┌─ EXTRACTED RECORDS

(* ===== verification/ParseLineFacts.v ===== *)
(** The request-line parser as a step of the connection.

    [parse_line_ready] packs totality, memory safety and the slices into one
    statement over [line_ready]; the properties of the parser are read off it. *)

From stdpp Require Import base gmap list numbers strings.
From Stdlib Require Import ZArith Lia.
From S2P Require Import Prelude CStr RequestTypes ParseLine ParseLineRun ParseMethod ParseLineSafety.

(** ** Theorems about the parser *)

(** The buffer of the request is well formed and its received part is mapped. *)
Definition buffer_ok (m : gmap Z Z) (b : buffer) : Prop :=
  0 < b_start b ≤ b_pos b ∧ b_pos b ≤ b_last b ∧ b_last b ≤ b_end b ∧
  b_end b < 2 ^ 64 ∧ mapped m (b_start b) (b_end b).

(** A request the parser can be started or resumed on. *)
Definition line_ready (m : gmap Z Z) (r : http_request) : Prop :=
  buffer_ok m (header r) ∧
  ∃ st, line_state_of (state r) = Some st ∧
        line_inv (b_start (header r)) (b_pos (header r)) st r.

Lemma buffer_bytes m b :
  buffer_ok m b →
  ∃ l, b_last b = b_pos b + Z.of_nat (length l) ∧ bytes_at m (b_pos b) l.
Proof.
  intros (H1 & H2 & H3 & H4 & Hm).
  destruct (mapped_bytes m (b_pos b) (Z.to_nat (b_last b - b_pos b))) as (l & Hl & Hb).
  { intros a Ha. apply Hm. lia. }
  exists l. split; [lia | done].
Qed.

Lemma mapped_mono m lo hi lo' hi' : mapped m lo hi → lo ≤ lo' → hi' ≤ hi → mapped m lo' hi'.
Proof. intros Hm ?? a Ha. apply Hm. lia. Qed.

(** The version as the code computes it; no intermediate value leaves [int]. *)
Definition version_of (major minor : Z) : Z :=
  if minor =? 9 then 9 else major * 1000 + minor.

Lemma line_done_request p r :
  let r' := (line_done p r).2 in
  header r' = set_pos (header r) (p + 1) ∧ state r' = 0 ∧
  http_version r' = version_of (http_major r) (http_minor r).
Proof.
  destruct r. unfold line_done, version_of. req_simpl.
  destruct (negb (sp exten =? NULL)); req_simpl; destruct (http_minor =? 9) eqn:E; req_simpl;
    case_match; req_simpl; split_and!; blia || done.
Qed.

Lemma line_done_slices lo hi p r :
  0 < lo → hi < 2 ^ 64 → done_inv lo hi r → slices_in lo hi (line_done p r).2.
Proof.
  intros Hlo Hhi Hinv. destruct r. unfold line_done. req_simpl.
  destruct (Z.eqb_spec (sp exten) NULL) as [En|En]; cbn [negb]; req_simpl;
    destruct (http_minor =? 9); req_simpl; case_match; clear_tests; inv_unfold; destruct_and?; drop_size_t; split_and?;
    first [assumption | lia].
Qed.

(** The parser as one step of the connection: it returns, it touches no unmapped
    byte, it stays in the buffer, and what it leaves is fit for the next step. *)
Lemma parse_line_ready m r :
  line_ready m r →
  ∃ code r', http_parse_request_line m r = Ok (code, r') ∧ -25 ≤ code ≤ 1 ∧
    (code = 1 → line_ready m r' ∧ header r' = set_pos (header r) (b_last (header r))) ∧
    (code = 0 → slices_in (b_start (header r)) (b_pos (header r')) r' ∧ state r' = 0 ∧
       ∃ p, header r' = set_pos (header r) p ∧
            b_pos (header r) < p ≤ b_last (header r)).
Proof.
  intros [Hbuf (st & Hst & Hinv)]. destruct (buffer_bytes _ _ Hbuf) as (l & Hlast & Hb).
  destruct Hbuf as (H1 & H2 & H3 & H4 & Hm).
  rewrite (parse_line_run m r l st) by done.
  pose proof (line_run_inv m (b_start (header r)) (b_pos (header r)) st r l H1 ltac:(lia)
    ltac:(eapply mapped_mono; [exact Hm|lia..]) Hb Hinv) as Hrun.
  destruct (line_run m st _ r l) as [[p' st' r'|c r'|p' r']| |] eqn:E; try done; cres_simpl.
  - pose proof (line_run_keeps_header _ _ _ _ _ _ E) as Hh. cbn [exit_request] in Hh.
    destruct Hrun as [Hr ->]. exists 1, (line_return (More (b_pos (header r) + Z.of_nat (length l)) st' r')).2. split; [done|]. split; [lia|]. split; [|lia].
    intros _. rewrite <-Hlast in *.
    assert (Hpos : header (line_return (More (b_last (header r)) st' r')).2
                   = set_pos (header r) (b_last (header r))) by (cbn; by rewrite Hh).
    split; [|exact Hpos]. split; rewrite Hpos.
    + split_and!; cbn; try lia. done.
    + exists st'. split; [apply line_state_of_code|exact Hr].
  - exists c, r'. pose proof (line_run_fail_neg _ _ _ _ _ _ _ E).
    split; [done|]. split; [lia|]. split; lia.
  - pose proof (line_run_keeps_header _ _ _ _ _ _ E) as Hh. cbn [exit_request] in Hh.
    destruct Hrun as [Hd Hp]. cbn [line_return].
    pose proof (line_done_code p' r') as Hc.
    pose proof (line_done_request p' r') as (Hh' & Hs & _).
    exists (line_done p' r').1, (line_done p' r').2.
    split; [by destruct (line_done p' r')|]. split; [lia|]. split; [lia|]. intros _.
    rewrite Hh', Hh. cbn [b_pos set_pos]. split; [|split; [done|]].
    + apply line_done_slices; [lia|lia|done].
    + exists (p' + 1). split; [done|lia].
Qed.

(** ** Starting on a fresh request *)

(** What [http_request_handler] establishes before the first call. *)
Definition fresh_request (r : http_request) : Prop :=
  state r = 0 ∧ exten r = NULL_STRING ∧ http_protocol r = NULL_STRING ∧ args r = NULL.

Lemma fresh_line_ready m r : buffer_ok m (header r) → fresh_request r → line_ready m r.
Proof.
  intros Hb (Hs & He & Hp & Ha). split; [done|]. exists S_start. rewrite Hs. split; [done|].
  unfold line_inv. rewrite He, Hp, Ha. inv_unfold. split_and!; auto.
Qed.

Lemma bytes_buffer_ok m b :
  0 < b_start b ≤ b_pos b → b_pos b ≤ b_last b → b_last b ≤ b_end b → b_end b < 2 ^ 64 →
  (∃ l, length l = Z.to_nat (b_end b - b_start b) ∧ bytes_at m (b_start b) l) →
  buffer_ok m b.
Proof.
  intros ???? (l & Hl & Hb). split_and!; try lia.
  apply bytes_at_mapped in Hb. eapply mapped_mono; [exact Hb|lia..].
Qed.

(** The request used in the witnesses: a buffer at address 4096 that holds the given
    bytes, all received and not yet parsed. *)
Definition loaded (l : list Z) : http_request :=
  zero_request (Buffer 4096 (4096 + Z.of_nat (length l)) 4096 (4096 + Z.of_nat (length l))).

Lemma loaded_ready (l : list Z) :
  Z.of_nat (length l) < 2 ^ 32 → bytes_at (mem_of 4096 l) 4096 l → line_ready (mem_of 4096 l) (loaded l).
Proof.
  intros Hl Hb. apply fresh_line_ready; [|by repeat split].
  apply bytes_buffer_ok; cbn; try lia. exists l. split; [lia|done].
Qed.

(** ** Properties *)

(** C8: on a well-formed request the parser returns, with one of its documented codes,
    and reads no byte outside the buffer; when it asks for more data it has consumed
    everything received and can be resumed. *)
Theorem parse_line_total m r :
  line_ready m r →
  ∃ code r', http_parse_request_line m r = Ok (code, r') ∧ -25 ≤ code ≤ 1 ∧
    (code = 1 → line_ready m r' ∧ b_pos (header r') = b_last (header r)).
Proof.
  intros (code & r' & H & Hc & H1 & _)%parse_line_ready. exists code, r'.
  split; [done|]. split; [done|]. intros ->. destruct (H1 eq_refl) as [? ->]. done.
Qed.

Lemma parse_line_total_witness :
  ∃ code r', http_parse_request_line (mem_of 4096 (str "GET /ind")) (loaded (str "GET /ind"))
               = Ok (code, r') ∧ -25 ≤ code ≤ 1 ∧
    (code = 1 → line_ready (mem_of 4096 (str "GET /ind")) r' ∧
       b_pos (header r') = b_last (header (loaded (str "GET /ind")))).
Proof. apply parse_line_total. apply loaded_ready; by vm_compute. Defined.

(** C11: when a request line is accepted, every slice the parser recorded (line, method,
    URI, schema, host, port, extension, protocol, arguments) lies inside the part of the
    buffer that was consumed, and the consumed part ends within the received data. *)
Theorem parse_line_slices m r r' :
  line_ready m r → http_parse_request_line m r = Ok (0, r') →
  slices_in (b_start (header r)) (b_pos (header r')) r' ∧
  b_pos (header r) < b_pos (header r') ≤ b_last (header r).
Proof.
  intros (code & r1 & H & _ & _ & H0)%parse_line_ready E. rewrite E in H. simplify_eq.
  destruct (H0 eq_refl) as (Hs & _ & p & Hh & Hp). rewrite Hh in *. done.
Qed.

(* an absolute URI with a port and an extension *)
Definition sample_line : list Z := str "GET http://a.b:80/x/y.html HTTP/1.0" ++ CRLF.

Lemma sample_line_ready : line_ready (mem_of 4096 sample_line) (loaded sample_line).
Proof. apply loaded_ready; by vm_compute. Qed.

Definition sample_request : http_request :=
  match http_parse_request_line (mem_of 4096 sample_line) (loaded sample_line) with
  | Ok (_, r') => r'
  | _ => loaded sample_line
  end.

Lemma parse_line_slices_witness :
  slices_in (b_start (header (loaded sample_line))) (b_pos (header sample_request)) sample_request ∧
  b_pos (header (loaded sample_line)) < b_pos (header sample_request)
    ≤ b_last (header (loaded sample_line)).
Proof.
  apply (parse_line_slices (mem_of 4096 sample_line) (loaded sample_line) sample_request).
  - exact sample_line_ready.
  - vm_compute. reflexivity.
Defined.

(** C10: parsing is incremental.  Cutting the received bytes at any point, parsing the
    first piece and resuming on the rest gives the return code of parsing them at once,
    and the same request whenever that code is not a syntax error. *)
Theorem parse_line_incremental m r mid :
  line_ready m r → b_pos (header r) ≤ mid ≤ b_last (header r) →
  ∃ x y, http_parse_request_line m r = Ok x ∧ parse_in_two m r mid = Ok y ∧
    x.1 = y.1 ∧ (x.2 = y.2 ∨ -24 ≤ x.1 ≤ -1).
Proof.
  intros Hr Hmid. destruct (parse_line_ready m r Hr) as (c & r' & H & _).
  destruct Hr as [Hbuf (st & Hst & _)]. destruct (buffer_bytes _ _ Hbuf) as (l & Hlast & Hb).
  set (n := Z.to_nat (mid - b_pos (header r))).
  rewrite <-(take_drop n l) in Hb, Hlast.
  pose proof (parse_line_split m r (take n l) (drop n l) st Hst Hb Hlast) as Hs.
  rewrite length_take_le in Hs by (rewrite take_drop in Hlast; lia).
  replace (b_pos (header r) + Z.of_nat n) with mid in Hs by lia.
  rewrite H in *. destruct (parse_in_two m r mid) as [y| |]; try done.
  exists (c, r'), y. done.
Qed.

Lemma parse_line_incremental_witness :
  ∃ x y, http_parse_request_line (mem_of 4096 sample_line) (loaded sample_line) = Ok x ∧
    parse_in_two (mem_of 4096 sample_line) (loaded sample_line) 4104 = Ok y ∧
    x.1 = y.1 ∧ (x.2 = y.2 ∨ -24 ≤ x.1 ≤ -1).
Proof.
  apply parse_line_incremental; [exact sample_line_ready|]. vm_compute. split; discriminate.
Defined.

└─

§ TASK TO CARRY OUT
Above are some records; copy each line there that contains "ltac".

§ ANSWER SECTION
  pose proof (line_run_inv m (b_start (header r)) (b_pos (header r)) st r l H1 ltac:(lia)
    ltac:(eapply mapped_mono; [exact Hm|lia..]) Hb Hinv) as Hrun.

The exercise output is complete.